(Data provided begins)
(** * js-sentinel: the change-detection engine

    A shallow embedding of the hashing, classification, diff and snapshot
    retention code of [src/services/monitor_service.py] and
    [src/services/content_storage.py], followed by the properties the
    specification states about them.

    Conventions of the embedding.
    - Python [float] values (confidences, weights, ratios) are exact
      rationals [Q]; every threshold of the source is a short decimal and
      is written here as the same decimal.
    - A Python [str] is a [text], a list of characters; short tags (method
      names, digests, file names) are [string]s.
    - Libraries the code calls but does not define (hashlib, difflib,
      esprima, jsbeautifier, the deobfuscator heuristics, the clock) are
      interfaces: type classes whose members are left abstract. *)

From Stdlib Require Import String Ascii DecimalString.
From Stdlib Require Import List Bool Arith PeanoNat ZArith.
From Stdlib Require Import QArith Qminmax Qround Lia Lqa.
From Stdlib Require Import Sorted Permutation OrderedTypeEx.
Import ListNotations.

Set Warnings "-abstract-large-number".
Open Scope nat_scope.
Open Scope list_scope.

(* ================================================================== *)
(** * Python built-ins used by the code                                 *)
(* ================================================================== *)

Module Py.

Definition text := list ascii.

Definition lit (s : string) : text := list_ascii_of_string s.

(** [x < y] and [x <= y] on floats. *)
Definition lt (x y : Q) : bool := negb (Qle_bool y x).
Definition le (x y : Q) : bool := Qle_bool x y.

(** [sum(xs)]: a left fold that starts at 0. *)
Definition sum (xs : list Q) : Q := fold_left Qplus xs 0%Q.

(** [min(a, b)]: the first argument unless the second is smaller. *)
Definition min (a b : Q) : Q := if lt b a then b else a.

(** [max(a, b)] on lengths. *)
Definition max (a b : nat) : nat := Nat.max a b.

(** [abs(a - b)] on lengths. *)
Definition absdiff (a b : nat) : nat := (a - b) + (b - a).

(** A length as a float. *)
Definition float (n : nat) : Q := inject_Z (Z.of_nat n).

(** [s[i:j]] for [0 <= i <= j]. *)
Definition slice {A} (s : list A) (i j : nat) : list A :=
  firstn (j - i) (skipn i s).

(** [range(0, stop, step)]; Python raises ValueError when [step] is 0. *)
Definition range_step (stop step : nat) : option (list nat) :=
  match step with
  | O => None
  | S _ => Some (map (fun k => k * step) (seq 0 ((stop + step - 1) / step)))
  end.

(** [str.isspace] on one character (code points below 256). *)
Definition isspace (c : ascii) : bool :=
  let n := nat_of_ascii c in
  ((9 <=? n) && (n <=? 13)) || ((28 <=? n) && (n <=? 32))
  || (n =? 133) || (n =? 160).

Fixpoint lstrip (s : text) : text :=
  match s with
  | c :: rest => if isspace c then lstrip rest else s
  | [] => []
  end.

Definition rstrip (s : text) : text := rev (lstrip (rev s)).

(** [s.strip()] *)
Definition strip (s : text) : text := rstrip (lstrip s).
(Data provided ends)
(Data provided begins)
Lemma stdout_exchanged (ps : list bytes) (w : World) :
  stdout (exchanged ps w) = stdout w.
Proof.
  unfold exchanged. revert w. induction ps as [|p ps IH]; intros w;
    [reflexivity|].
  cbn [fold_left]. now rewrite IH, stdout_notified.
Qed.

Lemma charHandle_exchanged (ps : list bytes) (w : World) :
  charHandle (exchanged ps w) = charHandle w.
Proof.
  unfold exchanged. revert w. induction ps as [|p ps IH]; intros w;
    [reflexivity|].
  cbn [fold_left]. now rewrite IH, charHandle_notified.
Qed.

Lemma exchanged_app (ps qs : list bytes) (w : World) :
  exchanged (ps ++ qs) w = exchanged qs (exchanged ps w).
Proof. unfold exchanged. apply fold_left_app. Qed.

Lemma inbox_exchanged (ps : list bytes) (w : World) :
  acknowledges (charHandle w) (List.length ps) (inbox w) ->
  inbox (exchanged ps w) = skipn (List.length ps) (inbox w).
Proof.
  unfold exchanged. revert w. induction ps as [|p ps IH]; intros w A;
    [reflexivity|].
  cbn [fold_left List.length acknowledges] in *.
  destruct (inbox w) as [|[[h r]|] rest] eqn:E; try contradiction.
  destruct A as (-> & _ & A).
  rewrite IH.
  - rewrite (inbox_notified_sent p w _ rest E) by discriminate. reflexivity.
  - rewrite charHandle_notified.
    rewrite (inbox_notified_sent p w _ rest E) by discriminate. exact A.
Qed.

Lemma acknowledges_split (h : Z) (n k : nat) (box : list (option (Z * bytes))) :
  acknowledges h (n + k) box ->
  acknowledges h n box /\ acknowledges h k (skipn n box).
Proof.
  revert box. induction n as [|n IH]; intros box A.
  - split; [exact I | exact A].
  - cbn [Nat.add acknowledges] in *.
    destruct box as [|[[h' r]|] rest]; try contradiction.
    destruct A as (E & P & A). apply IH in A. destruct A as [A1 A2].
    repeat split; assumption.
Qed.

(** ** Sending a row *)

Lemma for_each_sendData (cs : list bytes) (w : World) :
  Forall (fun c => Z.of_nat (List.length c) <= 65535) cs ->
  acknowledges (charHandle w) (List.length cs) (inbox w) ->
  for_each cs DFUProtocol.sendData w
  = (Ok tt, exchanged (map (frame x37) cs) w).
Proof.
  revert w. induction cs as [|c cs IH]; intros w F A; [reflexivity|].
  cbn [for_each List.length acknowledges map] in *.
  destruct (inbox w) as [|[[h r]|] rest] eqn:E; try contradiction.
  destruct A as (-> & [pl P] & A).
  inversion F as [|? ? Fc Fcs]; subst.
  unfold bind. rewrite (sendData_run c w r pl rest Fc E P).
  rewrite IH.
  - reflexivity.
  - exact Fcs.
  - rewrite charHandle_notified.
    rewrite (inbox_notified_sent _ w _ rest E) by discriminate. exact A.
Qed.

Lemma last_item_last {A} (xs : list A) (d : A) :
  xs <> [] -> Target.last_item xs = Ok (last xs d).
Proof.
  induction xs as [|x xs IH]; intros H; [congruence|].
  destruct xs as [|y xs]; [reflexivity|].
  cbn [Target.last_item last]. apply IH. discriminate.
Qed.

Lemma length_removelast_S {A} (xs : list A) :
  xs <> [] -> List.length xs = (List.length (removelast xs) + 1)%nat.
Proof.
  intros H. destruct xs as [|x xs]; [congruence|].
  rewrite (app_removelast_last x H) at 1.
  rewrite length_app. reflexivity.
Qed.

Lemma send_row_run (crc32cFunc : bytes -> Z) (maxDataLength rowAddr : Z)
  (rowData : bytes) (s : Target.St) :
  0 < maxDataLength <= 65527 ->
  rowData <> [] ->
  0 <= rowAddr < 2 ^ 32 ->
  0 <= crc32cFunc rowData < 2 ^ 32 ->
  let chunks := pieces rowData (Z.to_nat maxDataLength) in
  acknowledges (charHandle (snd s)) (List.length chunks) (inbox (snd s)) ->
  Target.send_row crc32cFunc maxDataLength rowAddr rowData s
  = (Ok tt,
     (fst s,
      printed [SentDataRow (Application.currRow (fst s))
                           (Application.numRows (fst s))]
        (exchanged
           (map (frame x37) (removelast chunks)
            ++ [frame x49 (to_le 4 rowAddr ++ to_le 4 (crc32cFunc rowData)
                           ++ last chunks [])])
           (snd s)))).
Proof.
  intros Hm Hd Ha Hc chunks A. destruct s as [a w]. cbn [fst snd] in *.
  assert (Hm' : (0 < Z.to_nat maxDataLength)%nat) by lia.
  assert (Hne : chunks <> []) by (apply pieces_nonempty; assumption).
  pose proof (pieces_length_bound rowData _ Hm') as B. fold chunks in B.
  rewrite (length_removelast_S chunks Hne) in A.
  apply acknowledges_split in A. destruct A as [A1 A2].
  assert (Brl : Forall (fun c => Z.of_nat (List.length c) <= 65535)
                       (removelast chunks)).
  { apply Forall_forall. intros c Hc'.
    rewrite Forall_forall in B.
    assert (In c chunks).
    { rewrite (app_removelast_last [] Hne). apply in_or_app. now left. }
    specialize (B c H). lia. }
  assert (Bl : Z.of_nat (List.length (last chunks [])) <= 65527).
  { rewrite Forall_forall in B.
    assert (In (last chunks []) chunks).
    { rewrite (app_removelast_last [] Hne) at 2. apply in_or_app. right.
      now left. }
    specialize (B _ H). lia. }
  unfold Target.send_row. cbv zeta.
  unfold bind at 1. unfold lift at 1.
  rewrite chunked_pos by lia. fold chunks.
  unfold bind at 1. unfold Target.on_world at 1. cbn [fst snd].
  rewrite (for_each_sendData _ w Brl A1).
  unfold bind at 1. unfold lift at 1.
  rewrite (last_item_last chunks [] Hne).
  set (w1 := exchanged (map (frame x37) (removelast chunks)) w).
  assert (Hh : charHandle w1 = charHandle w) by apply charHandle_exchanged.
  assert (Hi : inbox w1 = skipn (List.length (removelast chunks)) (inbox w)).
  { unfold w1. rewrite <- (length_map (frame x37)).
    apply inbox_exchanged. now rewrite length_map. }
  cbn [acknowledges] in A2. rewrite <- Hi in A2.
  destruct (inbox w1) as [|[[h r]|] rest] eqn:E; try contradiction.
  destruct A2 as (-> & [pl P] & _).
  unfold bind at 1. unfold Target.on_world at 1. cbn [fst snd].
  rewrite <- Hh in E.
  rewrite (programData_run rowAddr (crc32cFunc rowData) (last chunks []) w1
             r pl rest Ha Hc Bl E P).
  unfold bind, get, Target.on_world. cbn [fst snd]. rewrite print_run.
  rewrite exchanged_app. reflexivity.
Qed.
(Data provided ends)
Requirement: Above are some records. Copy each of their lines that holds the string "embedding".

Your solution:
    A shallow embedding of the hashing, classification, diff and snapshot
    Conventions of the embedding.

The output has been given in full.